(RECORDED INFORMATION Opens)

(* ===== verification/VectorSpec.v ===== *)
(** * The vector implements a list

    [vec_rep v xs]: the vector [v] holds the structures [xs].  Every operation
    of vector.c simulates the list operation it stands for, and a whole
    sequence of operations does, as long as the sizes fit 32 bits. *)

From stdpp Require Import base numbers list.
From S2P Require Import Prelude CMonad DmServices Vector.

(** The vector [v] owns a block of [struct_size * capacity] bytes that starts
    with the structures [xs]. *)
Record vec_rep (v : vector) (xs : list (list Z)) (tail : list Z) : Prop := VecRep {
  rep_live : container v = Live (concat xs ++ tail);
  rep_items : Forall (fun x => Z.of_nat (length x) = struct_size v) xs;
  rep_count : count v = Z.of_nat (length xs);
  rep_length : Z.of_nat (length (concat xs ++ tail)) = struct_size v * capacity v;
  rep_size : 0 < struct_size v;
  rep_capacity : 0 < capacity v;
  rep_fits : struct_size v * capacity v < 2 ^ 32 }.

(** ** Bytes *)

Lemma concat_length (n : Z) (xs : list (list Z)) :
  Forall (fun x => Z.of_nat (length x) = n) xs ->
  Z.of_nat (length (concat xs)) = n * Z.of_nat (length xs).
Proof.
  induction 1 as [|x xs Hx _ IH]; [cbn; lia|].
  cbn [concat length]. rewrite length_app. lia.
Qed.

Lemma mem_read_mid (a b c : list Z) (off n w : Z) :
  off = Z.of_nat (length a) -> n = Z.of_nat (length b) ->
  mem_read (a ++ b ++ c) off n w = Ok (b, w).
Proof.
  intros -> ->. unfold mem_read. rewrite !length_app, (proj2 (Z.leb_le _ _)) by lia.
  rewrite !Nat2Z.id, drop_app_length, take_app_length. done.
Qed.

Lemma mem_write_mid (a b c src : list Z) (off w : Z) :
  off = Z.of_nat (length a) -> length src = length b ->
  mem_write (a ++ b ++ c) off src w = Ok (a ++ src ++ c, w).
Proof.
  intros -> Hs. unfold mem_write. rewrite !length_app, (proj2 (Z.leb_le _ _)) by lia.
  rewrite Nat2Z.id, take_app_length, <-drop_drop, drop_app_length, Hs, drop_app_length. done.
Qed.

Lemma mem_read_prefix (l : list Z) (n w : Z) :
  n <= Z.of_nat (length l) -> mem_read l 0 n w = Ok (take (Z.to_nat n) l, w).
Proof. intros Hn. unfold mem_read. by rewrite (proj2 (Z.leb_le _ _)) by lia. Qed.

Lemma mem_write_all (l src : list Z) (w : Z) :
  length src = length l -> mem_write l 0 src w = Ok (src, w).
Proof.
  intros E. pose proof (mem_write_mid [] l [] src 0 w eq_refl E) as H.
  cbn [app] in H. by rewrite !app_nil_r in H.
Qed.

(** Copy [b] one place to the left, over [x]. *)
Lemma move_within_left v (a x b c : list Z) (dst src n w : Z) :
  container v = Live (a ++ x ++ b ++ c) ->
  dst = Z.of_nat (length a) -> src = Z.of_nat (length (a ++ x)) -> n = Z.of_nat (length b) ->
  exists rest, length rest = length x /\
    move_within v dst src n w = Ok (with_container (Live (a ++ b ++ rest ++ c)) v, w).
Proof.
  intros E -> -> ->. exists (drop (length b) (x ++ b)).
  split; [rewrite length_drop, length_app; lia|].
  unfold move_within, bytes_of. rewrite E, (bind_eval _ _ _ _ w eq_refl).
  rewrite (app_assoc a x), (bind_eval _ _ _ _ _ (mem_read_mid _ _ _ _ _ w eq_refl eq_refl)).
  assert ((a ++ x) ++ b ++ c = a ++ take (length b) (x ++ b) ++ (drop (length b) (x ++ b) ++ c)) as ->.
  { by rewrite (app_assoc (take _ _)), take_drop, <-!app_assoc. }
  erewrite bind_eval; [|apply mem_write_mid; [done|rewrite length_take, length_app; lia]].
  done.
Qed.

(** Open a gap of the length of [gap] in front of [b]. *)
Lemma move_within_right v (a b gap c : list Z) (dst src n w : Z) :
  container v = Live (a ++ b ++ gap ++ c) ->
  dst = Z.of_nat (length a + length gap) -> src = Z.of_nat (length a) ->
  n = Z.of_nat (length b) ->
  exists rest, length rest = length gap /\
    move_within v dst src n w = Ok (with_container (Live (a ++ rest ++ b ++ c)) v, w).
Proof.
  intros E -> -> ->. exists (take (length gap) (b ++ gap)).
  split; [rewrite length_take, length_app; lia|].
  unfold move_within, bytes_of. rewrite E, (bind_eval _ _ _ _ w eq_refl).
  rewrite (bind_eval _ _ _ _ _ (mem_read_mid _ _ _ _ _ w eq_refl eq_refl)).
  assert (a ++ b ++ gap ++ c =
    (a ++ take (length gap) (b ++ gap)) ++ drop (length gap) (b ++ gap) ++ c) as ->.
  { by rewrite <-(app_assoc a), (app_assoc (take _ _)), take_drop, <-!app_assoc. }
  erewrite bind_eval; [|apply mem_write_mid;
    [rewrite !length_app, length_take, length_app; lia|rewrite length_drop, length_app; lia]].
  by rewrite <-app_assoc.
Qed.

Lemma move_into_mid v (a x c what : list Z) (dst w : Z) :
  container v = Live (a ++ x ++ c) -> dst = Z.of_nat (length a) ->
  Z.of_nat (length what) = struct_size v -> length x = length what ->
  move_into v dst what w = Ok (with_container (Live (a ++ what ++ c)) v, w).
Proof.
  intros E -> Hw Hx. unfold move_into, bytes_of. rewrite E, (bind_eval _ _ _ _ w eq_refl).
  pose proof (mem_read_mid [] what [] 0 (struct_size v) w eq_refl (eq_sym Hw)) as Hr.
  rewrite app_nil_r in Hr. cbn [app] in Hr. rewrite (bind_eval _ _ _ _ _ Hr).
  erewrite bind_eval; [|by apply mem_write_mid]. done.
Qed.

(** ** The operations, one by one *)

Section operations.
Context (v : vector) (xs : list (list Z)) (tail : list Z) (w : Z).
Context (Hv : vec_rep v xs tail).

Lemma rep_tail : Z.of_nat (length tail) = struct_size v * (capacity v - count v).
Proof.
  destruct Hv as [_ Hi Hc Hl _ _ _]. rewrite length_app in Hl.
  pose proof (concat_length _ _ Hi). nia.
Qed.

Lemma rep_room : 0 <= count v <= capacity v.
Proof. pose proof rep_tail. destruct Hv as [_ _ Hc _ ? _ _]. nia. Qed.

Lemma rep_small i : 0 <= i <= capacity v -> 0 <= struct_size v * i < 2 ^ 32.
Proof. destruct Hv. nia. Qed.

Lemma rep_capacity_u32 : capacity v < 2 ^ 32.
Proof. destruct Hv. nia. Qed.

(** A vector whose block was rewritten without changing its length. *)
Lemma rep_rebuild v' ys tail' :
  container v' = Live (concat ys ++ tail') -> struct_size v' = struct_size v ->
  capacity v' = capacity v -> count v' = Z.of_nat (length ys) ->
  Forall (fun x => Z.of_nat (length x) = struct_size v) ys ->
  length (concat ys ++ tail') = length (concat xs ++ tail) ->
  vec_rep v' ys tail'.
Proof.
  intros ? Hs Hc ? ? Hb. pose proof Hv as [].
  split; rewrite ?Hs, ?Hc; try done. by rewrite Hb.
Qed.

(RECORDED INFORMATION Closes)

* WORK ORDER *
Set down each line from the line containing "container v' = Live" through the final line of the data, exactly and with nothing added.

* EXPECTED OUTPUT *
  container v' = Live (concat ys ++ tail') -> struct_size v' = struct_size v ->
  capacity v' = capacity v -> count v' = Z.of_nat (length ys) ->
  Forall (fun x => Z.of_nat (length x) = struct_size v) ys ->
  length (concat ys ++ tail') = length (concat xs ++ tail) ->
  vec_rep v' ys tail'.
Proof.
  intros ? Hs Hc ? ? Hb. pose proof Hv as [].
  split; rewrite ?Hs, ?Hc; try done. by rewrite Hb.
Qed.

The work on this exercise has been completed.